WORK ORDER — Determine the number of lines in these entries that hold the word "ChunkKind". Give the number and nothing more.

Stored data:
┌────────

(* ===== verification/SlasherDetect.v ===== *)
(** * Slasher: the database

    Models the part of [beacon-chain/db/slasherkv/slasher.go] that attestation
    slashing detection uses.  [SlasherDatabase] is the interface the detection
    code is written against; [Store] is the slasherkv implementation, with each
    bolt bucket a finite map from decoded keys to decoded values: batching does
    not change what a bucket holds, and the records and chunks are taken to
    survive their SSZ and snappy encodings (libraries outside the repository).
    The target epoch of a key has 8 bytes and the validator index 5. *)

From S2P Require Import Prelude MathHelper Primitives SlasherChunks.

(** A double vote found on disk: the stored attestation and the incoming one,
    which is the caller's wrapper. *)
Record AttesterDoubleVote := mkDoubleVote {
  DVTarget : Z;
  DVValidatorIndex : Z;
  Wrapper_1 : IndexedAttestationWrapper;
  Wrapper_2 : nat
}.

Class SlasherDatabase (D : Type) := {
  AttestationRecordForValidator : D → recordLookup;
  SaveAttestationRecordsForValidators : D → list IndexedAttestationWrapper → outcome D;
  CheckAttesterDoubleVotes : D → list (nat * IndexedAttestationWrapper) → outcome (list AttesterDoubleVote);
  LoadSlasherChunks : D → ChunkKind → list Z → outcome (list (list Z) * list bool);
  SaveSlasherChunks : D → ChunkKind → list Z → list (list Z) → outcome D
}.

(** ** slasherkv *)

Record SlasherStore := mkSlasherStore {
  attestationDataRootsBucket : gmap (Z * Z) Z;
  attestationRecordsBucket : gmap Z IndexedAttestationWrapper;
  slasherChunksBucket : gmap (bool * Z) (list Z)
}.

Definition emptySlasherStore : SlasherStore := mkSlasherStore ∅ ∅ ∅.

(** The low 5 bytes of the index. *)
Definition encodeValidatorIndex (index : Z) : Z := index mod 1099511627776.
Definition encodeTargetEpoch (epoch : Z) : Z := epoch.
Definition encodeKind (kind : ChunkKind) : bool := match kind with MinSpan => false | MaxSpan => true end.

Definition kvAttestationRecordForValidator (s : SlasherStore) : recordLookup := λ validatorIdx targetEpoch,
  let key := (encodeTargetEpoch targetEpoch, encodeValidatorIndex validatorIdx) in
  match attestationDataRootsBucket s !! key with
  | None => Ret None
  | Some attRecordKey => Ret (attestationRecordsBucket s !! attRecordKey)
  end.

└────────
┌────────

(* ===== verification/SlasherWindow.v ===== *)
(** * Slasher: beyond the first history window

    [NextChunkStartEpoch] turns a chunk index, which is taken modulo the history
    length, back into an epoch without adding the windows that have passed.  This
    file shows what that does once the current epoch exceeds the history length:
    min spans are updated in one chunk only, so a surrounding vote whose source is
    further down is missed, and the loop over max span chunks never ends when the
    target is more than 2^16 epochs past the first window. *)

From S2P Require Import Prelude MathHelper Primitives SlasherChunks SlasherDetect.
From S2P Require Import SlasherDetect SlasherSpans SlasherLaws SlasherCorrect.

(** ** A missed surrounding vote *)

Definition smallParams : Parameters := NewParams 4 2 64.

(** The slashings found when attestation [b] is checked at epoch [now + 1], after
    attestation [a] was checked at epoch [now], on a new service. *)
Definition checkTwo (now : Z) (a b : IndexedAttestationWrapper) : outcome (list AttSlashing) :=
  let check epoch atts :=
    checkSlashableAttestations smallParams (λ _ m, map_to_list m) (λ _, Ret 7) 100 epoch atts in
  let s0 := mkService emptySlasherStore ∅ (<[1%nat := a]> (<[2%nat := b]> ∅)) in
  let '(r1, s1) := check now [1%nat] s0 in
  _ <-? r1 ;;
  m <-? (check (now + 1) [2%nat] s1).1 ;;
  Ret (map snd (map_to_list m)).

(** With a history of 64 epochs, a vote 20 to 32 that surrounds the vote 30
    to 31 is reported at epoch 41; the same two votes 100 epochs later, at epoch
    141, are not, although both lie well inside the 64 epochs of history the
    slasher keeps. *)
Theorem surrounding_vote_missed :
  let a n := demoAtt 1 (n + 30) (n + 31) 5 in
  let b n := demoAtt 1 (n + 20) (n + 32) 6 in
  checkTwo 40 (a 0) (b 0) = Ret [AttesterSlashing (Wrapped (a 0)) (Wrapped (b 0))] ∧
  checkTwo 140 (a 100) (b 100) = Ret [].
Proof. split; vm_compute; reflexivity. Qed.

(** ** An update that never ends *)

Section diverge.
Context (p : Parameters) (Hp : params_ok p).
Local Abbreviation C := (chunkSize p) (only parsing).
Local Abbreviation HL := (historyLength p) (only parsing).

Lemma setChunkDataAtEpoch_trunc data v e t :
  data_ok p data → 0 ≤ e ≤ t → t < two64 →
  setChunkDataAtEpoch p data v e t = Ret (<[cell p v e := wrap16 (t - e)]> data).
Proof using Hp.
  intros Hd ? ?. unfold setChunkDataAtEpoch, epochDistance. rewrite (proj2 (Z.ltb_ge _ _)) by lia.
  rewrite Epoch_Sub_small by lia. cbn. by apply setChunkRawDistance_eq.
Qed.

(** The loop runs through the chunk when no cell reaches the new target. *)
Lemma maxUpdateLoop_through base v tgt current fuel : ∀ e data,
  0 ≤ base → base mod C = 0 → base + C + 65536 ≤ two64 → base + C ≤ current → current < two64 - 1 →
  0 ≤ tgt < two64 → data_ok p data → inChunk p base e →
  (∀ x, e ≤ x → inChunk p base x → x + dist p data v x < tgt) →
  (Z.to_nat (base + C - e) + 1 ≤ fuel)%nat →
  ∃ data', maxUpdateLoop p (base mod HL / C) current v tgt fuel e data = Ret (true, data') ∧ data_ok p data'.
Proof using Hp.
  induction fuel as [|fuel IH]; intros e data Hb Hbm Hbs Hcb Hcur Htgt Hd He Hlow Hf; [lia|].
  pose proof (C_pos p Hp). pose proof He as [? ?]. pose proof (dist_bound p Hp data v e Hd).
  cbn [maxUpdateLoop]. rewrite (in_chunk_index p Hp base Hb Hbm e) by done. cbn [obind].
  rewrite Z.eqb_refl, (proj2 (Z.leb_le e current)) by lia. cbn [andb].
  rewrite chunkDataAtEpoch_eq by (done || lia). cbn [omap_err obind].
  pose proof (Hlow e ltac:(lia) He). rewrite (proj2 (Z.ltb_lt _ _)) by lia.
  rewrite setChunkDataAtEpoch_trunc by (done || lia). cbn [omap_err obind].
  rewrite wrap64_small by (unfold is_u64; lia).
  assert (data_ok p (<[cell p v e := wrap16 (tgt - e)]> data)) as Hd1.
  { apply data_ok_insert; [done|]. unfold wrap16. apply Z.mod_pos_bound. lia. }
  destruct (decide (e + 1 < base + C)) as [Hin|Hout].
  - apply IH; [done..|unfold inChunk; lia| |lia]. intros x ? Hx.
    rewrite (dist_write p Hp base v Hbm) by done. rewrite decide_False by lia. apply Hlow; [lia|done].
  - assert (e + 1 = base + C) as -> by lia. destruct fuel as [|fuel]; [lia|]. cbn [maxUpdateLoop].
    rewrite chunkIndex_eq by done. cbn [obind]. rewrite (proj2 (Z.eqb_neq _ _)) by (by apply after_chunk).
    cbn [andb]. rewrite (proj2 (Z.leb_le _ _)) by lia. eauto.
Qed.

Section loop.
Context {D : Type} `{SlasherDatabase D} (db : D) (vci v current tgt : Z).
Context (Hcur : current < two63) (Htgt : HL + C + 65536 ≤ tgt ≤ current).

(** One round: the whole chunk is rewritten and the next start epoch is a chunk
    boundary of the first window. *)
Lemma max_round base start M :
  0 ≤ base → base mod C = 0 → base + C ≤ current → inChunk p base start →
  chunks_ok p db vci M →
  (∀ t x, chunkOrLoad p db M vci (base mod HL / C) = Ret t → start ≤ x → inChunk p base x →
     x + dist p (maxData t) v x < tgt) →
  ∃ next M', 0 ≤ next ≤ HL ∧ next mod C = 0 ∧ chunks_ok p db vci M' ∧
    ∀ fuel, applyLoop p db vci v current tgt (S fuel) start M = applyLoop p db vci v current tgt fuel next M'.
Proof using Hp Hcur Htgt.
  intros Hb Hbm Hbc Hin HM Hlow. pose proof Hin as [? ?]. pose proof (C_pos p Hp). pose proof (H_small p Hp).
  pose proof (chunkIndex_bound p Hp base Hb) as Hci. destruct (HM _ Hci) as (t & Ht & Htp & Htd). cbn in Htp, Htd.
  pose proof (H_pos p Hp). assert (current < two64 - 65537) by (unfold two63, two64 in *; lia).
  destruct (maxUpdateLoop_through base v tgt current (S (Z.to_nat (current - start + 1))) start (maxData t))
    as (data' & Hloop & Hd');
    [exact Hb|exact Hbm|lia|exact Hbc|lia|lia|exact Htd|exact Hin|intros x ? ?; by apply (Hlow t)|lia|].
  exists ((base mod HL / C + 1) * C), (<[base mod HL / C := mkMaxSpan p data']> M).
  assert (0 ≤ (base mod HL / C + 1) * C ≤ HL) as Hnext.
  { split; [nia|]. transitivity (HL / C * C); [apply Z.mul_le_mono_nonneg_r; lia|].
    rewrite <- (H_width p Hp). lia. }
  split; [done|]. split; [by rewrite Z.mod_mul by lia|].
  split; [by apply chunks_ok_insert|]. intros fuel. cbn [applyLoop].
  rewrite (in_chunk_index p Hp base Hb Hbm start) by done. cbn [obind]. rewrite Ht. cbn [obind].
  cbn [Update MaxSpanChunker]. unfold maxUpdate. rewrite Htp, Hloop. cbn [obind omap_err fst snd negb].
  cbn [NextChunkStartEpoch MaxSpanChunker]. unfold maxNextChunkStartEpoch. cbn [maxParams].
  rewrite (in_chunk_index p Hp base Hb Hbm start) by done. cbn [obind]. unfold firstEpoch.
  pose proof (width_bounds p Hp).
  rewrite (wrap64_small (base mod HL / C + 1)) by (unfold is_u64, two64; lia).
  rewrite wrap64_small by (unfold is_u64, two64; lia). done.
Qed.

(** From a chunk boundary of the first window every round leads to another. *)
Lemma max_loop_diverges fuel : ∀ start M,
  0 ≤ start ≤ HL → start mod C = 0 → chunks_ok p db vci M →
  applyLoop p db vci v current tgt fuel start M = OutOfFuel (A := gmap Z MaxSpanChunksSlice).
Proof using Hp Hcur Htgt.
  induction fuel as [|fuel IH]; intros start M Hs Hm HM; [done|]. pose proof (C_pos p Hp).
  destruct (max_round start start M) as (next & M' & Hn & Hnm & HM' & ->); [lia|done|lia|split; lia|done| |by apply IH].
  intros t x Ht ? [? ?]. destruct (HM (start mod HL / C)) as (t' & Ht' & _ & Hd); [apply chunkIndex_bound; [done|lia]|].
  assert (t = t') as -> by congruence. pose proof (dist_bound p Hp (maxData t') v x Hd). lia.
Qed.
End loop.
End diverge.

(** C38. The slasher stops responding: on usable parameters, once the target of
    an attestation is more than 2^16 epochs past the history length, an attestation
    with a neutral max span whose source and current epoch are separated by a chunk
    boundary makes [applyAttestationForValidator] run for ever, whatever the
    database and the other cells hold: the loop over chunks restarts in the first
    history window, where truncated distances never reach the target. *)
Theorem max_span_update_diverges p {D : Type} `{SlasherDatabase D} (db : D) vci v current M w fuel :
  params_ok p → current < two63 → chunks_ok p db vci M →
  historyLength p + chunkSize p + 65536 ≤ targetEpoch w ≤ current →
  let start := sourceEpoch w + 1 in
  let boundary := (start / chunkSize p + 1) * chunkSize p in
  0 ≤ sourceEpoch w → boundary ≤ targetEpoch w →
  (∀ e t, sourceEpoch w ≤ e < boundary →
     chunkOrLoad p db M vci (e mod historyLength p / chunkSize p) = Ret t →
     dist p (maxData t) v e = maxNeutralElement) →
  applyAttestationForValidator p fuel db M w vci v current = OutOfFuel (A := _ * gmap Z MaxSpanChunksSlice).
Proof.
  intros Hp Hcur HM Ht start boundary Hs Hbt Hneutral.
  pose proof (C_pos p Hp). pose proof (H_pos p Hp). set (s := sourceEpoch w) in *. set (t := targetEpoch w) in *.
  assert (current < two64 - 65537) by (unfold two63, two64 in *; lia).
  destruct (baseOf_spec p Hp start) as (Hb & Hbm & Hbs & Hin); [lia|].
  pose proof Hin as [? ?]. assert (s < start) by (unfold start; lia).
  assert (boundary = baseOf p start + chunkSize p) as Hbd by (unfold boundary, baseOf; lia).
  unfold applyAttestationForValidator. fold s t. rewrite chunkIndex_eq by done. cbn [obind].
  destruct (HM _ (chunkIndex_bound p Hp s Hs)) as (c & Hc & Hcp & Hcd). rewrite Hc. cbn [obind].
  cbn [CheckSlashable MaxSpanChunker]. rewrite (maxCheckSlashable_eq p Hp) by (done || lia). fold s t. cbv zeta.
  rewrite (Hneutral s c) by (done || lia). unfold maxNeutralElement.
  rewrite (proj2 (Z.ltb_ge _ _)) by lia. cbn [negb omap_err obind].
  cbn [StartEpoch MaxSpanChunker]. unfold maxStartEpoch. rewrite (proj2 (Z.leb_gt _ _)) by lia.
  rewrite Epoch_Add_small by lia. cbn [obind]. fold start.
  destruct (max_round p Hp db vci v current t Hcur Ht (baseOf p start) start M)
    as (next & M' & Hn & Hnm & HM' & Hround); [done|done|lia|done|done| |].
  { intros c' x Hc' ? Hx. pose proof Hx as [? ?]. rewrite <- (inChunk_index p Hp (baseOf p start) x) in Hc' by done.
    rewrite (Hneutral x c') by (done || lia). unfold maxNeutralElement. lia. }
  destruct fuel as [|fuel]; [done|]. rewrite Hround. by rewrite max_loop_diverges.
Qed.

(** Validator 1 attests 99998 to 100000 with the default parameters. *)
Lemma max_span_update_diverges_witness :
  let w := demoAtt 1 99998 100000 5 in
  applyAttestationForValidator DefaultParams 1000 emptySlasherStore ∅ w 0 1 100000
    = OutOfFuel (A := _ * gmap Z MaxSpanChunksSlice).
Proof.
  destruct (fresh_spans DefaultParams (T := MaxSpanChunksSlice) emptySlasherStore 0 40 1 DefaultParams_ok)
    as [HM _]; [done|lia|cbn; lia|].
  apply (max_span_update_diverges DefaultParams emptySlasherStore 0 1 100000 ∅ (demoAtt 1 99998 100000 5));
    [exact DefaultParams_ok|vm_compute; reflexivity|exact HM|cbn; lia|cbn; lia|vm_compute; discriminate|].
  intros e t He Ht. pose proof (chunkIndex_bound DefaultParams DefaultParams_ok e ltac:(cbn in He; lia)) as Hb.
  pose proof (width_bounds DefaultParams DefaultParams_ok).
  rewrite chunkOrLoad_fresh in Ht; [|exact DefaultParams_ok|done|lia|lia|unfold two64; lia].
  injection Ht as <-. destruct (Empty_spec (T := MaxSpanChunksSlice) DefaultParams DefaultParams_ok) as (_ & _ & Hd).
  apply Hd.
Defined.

└────────

OUTPUT FOR THIS TASK — 3